EXERCISE ▸ Scan the data below for the string "exact". Copy every line where it appears.
======== RECORD EXCERPTS ========
Lemma found_held mask L :
  leaf_wf L -> Forall ent_ok L -> is_u64 mask ->
  found_bits mask (all_excs L) <> 0 <-> exists c n, 0 <= n < 64 /\ Z.testbit mask n = true /\ held L c n <> None.
Proof.
  intros Hw Hok Hm. rewrite found_bits_iff. split.
  - intros (e & He & Hb). pose proof He as (d & Hd & Hed)%all_excs_elem. rewrite Forall_forall in Hok. destruct (Hok d Hd) as [_ Hu].
    rewrite Forall_forall in Hu. destruct (nonzero_bit (Z.land (share e) mask)) as (n & Hn & Hbit); [|done|].
    { apply u64_land_range; [by apply Hu|apply Hm]. }
    rewrite Z.land_spec in Hbit. apply andb_true_iff in Hbit as [Hb1 Hb2].
    destruct (exc_held L e n Hw He Hb1) as [c Hc]. exists c, n. split; [done|]. split; [done|]. by rewrite Hc.
  - intros (c & n & Hn & Hb & Hh). destruct (held L c n) as [y|] eqn:E; [|done]. apply held_exc in E as (e & He & Hbe & _).
    exists e. split; [done|]. intros H. apply (f_equal (fun z => Z.testbit z n)) in H. by rewrite Z.land_spec, Hbe, Hb, Z.bits_0 in H.
Qed.
(** The exceptions [A2] were visited, those of [A1] were not. *)
Record swept (ds : list (Z * Z)) (A1 A2 : list exc) (p dest : nat) (any : Z) (w' : world) : Prop := {
  sw_split : A1 ++ A2 = all_excs L;
  sw_dir : length ds = S (length L);
  sw_frees : frees w w' X T (free_excs mask A2);
  sw_leaf : exists junk, length junk = (16 * (length A2 - length (keep_excs mask A2)))%nat /\
    view w' X = Some (leaf_shape hdr ds (gap ++ enc_excs A1 ++ junk ++ enc_excs (keep_excs mask A2)));
  sw_p : p = (24 + 8 * length ds + length gap + 16 * length A1)%nat;
  sw_dest : dest = (p + 16 * (length A2 - length (keep_excs mask A2)))%nat;
  sw_any : any = found_bits mask A2 }.

Lemma exc_of_leaf A1 e A2 : A1 ++ e :: A2 = all_excs L -> exc_u64 e.
Proof using Hok.
  intros E. assert (H : Forall exc_u64 (all_excs L)).
  { clear -Hok. induction L as [|d M IH]; [done|]. apply Forall_cons in Hok as [[_ Hd] H]. apply Forall_app. split; [exact Hd|by apply IH]. }
  rewrite <- E in H. apply Forall_app in H as [_ H]. by apply Forall_cons in H as [H _].
Qed.
(** The rule for [waitfor_chunk] *)
Lemma waitfor_chunk_spec chunk sv open :
  locks_ok sv open -> (forall p, open = Some p -> waits sv p < 2 ^ 32 - 2) ->
  wp (waitfor_chunk chunk open) (fun r sv' =>
    match lock_at sv chunk with
    | None => r = open /\ sv' = sv
    | Some (holds, ws) => exists p, r = Some p /\ (open = Some p \/ open = None /\ pendings sv !! p = None) /\
        locks_ok sv' (Some p) /\ lock_at sv' chunk = Some (holds, p :: ws) /\
        (forall chunk', chunk' <> chunk -> lock_at sv' chunk' = lock_at sv chunk') /\
        waits sv' p = waits sv p + 1 /\ (forall q, q <> p -> waits sv' q = waits sv q) /\
        (forall q, q <> p -> pendings sv' !! q = pendings sv !! q) /\
        sent sv' = sent sv /\ clients sv' = clients sv /\ sv_world sv' = sv_world sv
    end) sv.
Proof.
  intros [Ht Hp] Hmax. unfold waitfor_chunk. apply wp_bind, bucket_of_run; [done|]. intros l Hl.
  pose proof (to_buckets _ Ht _ _ Hl) as Hbk. pose proof (find_snaplock_split l chunk) as Hf.
  assert (Hat : lock_at sv chunk = lock_in l chunk) by (unfold lock_at; by rewrite Hl).
  rewrite Hat. destruct (find_snaplock l chunk) as [i|]; [|destruct Hf as [-> _]; by wp_steps].
  destruct Hf as (l1 & lk & l2 & -> & -> & Hc & Hne & ->). cbn [info].
  destruct (wait_entry sv open (bin_of sv chunk) (fun p => alter (fun lk => lk <| waitlist ::= cons p |>) (length l1) (l1 ++ lk :: l2)) Hp Hmax)
    as (p & pd & next & Ho & Hpd & Hn & Hlt & Hrun).
  eapply wp_mono; [exact Hrun|]. cbv beta. intros r sv' [-> Esv]. rewrite alter_length in Esv.
  set (l' := l1 ++ lk <| waitlist ::= cons p |> :: l2) in *.
  assert (Hw : forall q, waits sv' q = waits sv q + if decide (q = p) then 1 else 0).
  { intros q. unfold waits. rewrite Esv. cbn. rewrite (all_waits_set _ _ _ _ _ Hl). unfold l'.
    rewrite !bucket_waits_app, !bucket_waits_cons, !occ_app. cbn [waitlist set]. cbn. rewrite occ_cons. lia. }
  assert (Hla : forall c, lock_at sv' c = if c =? chunk then lock_in l' chunk else lock_at sv c).
  { apply (lock_at_set sv sv' chunk (l1 ++ lk :: l2)); [by rewrite Esv|by rewrite Esv|done|].
    intros c Hne'. by apply (lock_in_replace _ _ _ _ chunk). }
  exists p. split_and!; try (by rewrite Esv); [done|done| | | | | |].
  - split.
    + eapply (table_ok_set sv sv' (bin_of sv chunk) l'); [done|by rewrite Esv|by rewrite Esv|].
      apply (bucket_ok_replace _ _ _ lk); [done|done|].
      apply bucket_ok_app in Hbk as (_ & [_ _ Hh] & _). by apply Forall_cons in Hh as [? _].
    + eapply (pend_ok_put sv sv' open p pd); [done|by rewrite Esv|by rewrite Esv|by rewrite Esv| | |].
      * destruct Ho as [?|[? _]]; auto.
      * rewrite Hw, decide_True by done. lia.
      * intros q Hq. rewrite Hw, decide_False by done. lia.
  - rewrite Hla, Z.eqb_refl. unfold l'. rewrite lock_in_app, lock_in_none, lock_in_cons by done. cbn.
    by rewrite (proj2 (Z.eqb_eq _ _) Hc).
  - intros c Hc'. by rewrite Hla, (proj2 (Z.eqb_neq _ _)).
  - rewrite Hw. by rewrite decide_True.
  - intros q Hq. rewrite Hw, decide_False by done. lia.
  - intros q Hq. rewrite Esv. cbn. by rewrite lookup_insert_ne.
Qed.

(** C25: [waitfor_chunk] makes a write wait for the lock of a chunk: without a lock
    nothing changes; with one the write joins the waiting list of that lock and of
    no other, its hold count stays the number of its waits and one, and a pending
    structure is made when the write has none yet. *)
Theorem waitfor_chunk_correct chunk sv open :
  locks_ok sv open -> (forall p, open = Some p -> waits sv p < 2 ^ 32 - 2) ->
  wp (waitfor_chunk chunk open) (fun r sv' =>
    match lock_at sv chunk with
    | None => r = open /\ sv' = sv
    | Some (holds, ws) => exists p, r = Some p /\ (open = Some p \/ open = None /\ pendings sv !! p = None) /\
        locks_ok sv' (Some p) /\ lock_at sv' chunk = Some (holds, p :: ws) /\
        (forall chunk', chunk' <> chunk -> lock_at sv' chunk' = lock_at sv chunk') /\
        waits sv' p = waits sv p + 1 /\ (forall q, q <> p -> waits sv' q = waits sv q) /\
        (forall q, q <> p -> pendings sv' !! q = pendings sv !! q) /\
        sent sv' = sent sv /\ clients sv' = clients sv /\ sv_world sv' = sv_world sv
    end) sv.
Proof. apply waitfor_chunk_spec. Qed.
========
RESPONSE ▸
  { clear -Hok. induction L as [|d M IH]; [done|]. apply Forall_cons in Hok as [[_ Hd] H]. apply Forall_app. split; [exact Hd|by apply IH]. }
  eapply wp_mono; [exact Hrun|]. cbv beta. intros r sv' [-> Esv]. rewrite alter_length in Esv.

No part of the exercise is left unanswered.